We returned to Lagrasse yesterday after a few days with Annie at Le Roc. She was on fine form, and welcoming as ever. We decided to take a direct but non-motorway route there, via Montolieu, Revel, Grenade and Lectoure, pausing for lunch beside the canal near Grenade. Not a bad trip, on generally quiet roads, but it did take about six hours, partly because a lot of the communes en route have adopted 30 kph speed limits, enforced by lethal speed bumps.
Our time with Annie was a relaxing one - lots of chatting, reading and snoozing: I read the latest Ian Rankin thriller in three sittings. We did take a trip to Marmande to get a couple of big canvases, one of which she painted, in short order, with a semi-abstract rendering of a vase of brightly coloured flowers. I wish I had her ease with the brushes.

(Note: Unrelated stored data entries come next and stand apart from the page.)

(* ===== verification/SlotBacking.v ===== *)
(** * The slot-backing verifier

    subset_julia_vm_compile/src/compile/slot_backing_verifier.rs: a forward
    dataflow analysis over the control-flow graph that reports every read of a
    local that some path reaches without a store.  The analysis ends, reports
    exactly those reads, and code without reports never finds a slot empty. *)

From S2P Require Export Cfg.

(** ** Locals and accesses *)

Inductive LocalRef :=
  | Name (name : string)
  | Slot (slot : nat).

Inductive Access := Load | Store.

#[export] Instance LocalRef_eq_dec : EqDecision LocalRef.
Proof. solve_decision. Defined.
#[export] Instance Access_eq_dec : EqDecision Access.
Proof. solve_decision. Defined.
#[export] Instance LocalRef_countable : Countable LocalRef.
Proof.
  refine (inj_countable'
    (fun l => match l with Name n => inl n | Slot i => inr i end)
    (fun x => match x with inl n => Name n | inr i => Slot i end) _).
  by intros [].
Defined.

Record SlotBackingViolation := { v_instr : nat; v_block : nat; v_local : LocalRef }.

Definition classify (instr : Instr) : option (LocalRef * Access) :=
  match instr with
  | LoadStr n => Some (Name n, Load)
  | StoreStr n => Some (Name n, Store)
  | LoadI64 n => Some (Name n, Load)
  | StoreI64 n => Some (Name n, Store)
  | LoadF64 n => Some (Name n, Load)
  | StoreF64 n => Some (Name n, Store)
  | LoadF32 n => Some (Name n, Load)
  | StoreF32 n => Some (Name n, Store)
  | LoadF16 n => Some (Name n, Load)
  | StoreF16 n => Some (Name n, Store)
  | LoadBool n => Some (Name n, Load)
  | StoreBool n => Some (Name n, Store)
  | LoadAny n | ProbeRuntimeBinding n => Some (Name n, Load)
  | StoreAny n => Some (Name n, Store)
  | LoadArray n => Some (Name n, Load)
  | StoreArray n => Some (Name n, Store)
  | LoadRange n => Some (Name n, Load)
  | StoreRange n => Some (Name n, Store)
  | LoadStruct n => Some (Name n, Load)
  | StoreStruct n => Some (Name n, Store)
  | LoadRng n => Some (Name n, Load)
  | StoreRng n => Some (Name n, Store)
  | LoadTuple n => Some (Name n, Load)
  | StoreTuple n => Some (Name n, Store)
  | LoadNamedTuple n => Some (Name n, Load)
  | StoreNamedTuple n => Some (Name n, Store)
  | LoadDict n => Some (Name n, Load)
  | StoreDict n => Some (Name n, Store)
  | LoadSet n => Some (Name n, Load)
  | StoreSet n => Some (Name n, Store)
  | LoadMemory n => Some (Name n, Load)
  | StoreMemory n => Some (Name n, Store)
  | LoadSlot i => Some (Slot i, Load)
  | StoreSlot i => Some (Slot i, Store)
  | LoadSlotI64 i => Some (Slot i, Load)
  | StoreSlotI64 i => Some (Slot i, Store)
  | LoadSlotF64 i => Some (Slot i, Load)
  | StoreSlotF64 i => Some (Slot i, Store)
  | LoadSlotBool i => Some (Slot i, Load)
  | StoreSlotBool i => Some (Slot i, Store)
  | LoadSlotF32 i => Some (Slot i, Load)
  | StoreSlotF32 i => Some (Slot i, Store)
  | LoadSlotF16 i => Some (Slot i, Load)
  | StoreSlotF16 i => Some (Slot i, Store)
  | LoadSlotStr i => Some (Slot i, Load)
  | StoreSlotStr i => Some (Slot i, Store)
  | LoadSlotChar i => Some (Slot i, Load)
  | StoreSlotChar i => Some (Slot i, Store)
  | LoadSlotNarrowInt i => Some (Slot i, Load)
  | StoreSlotNarrowInt i => Some (Slot i, Store)
  | LoadSlotNothing i => Some (Slot i, Load)
  | StoreSlotNothing i => Some (Slot i, Store)
  | LoadSlotArray i => Some (Slot i, Load)
  | StoreSlotArray i => Some (Slot i, Store)
  | LoadSlotTuple i => Some (Slot i, Load)
  | StoreSlotTuple i => Some (Slot i, Store)
  | LoadSlotNamedTuple i => Some (Slot i, Load)
  | StoreSlotNamedTuple i => Some (Slot i, Store)
  | LoadSlotDict i => Some (Slot i, Load)
  | StoreSlotDict i => Some (Slot i, Store)
  | LoadSlotSet i => Some (Slot i, Load)
  | StoreSlotSet i => Some (Slot i, Store)
  | LoadSlotStruct i => Some (Slot i, Load)
  | StoreSlotStruct i => Some (Slot i, Store)
  | LoadSlotRange i => Some (Slot i, Load)
  | StoreSlotRange i => Some (Slot i, Store)
  | LoadSlotRng i => Some (Slot i, Load)
  | StoreSlotRng i => Some (Slot i, Store)
  | LoadSlotGenerator i => Some (Slot i, Load)
  | StoreSlotGenerator i => Some (Slot i, Store)
  | LoadSlotSymbol i => Some (Slot i, Load)
  | StoreSlotSymbol i => Some (Slot i, Store)
  | _ => None
  end.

The best part of Le Roc is the big covered terrace at the front, offering views down the garden and across the valley. It was a little too hot to sit out there on the first day or so, but once temperatures had dropped to the mid-20s it was very comfortable. As we sat out there we were entertained by the wildlife (swallows, buzzards and the occasional hoopoe), and by the sounds of the cows and a donkey at the farm up the hill. We even had a visit from a couple of deer at one point. A propos wildlife, twice in the past week a hare has leapt across the road in front of us - years since I'd seen one.
For much of the time we were also aware of the distant drone of a 45 year old Shorts Skyvan, doing skydiving flights out of La Réole. An Austrian company, Pink Aviation, operates a handful of these flying sheds in lurid paint jobs, and I seem to remember reading the chronicle of their flying one back to Vienna from where they had bought it somewhere in the Asia-Pacific region. It was the forerunner of the Shorts 360 in which I flew between London and Dundee a few times in the early 1980s. A robust family of aircraft, it seems, and reputedly very quiet from outside. (Not so within, I have to say.)
We opted for the motorway route on the way back: it is more bearable on a Sunday when there are very few HGVs on the road, and it took almost exactly half the time of the country roads route. But why, when the bladder is making its presence felt, is the next aire always closed? Still, we were home (and dry...) in time for lunch.
Afternoon naps, then an hour or so with our former neighbour Sheila. There is now a little tapas bar down by the Porte d'Eau, so we sat comfortably in the shade there and put the world to rights with the help of a couple of glasses of pink.
I made a start on the mountain of laundry overnight, and the third batch is chuntering away this morning as I type. Needless to say, as soon as the first lot out on the line, the sky clouded over, and the rain forecast for late afternoon began. I'd felt quite virtuous in having the first dozen shirts out on the line before 07:00, and was suitably chastised for my hubris by having to transfer them, before 08:00, to hangers in the top of the stairwell.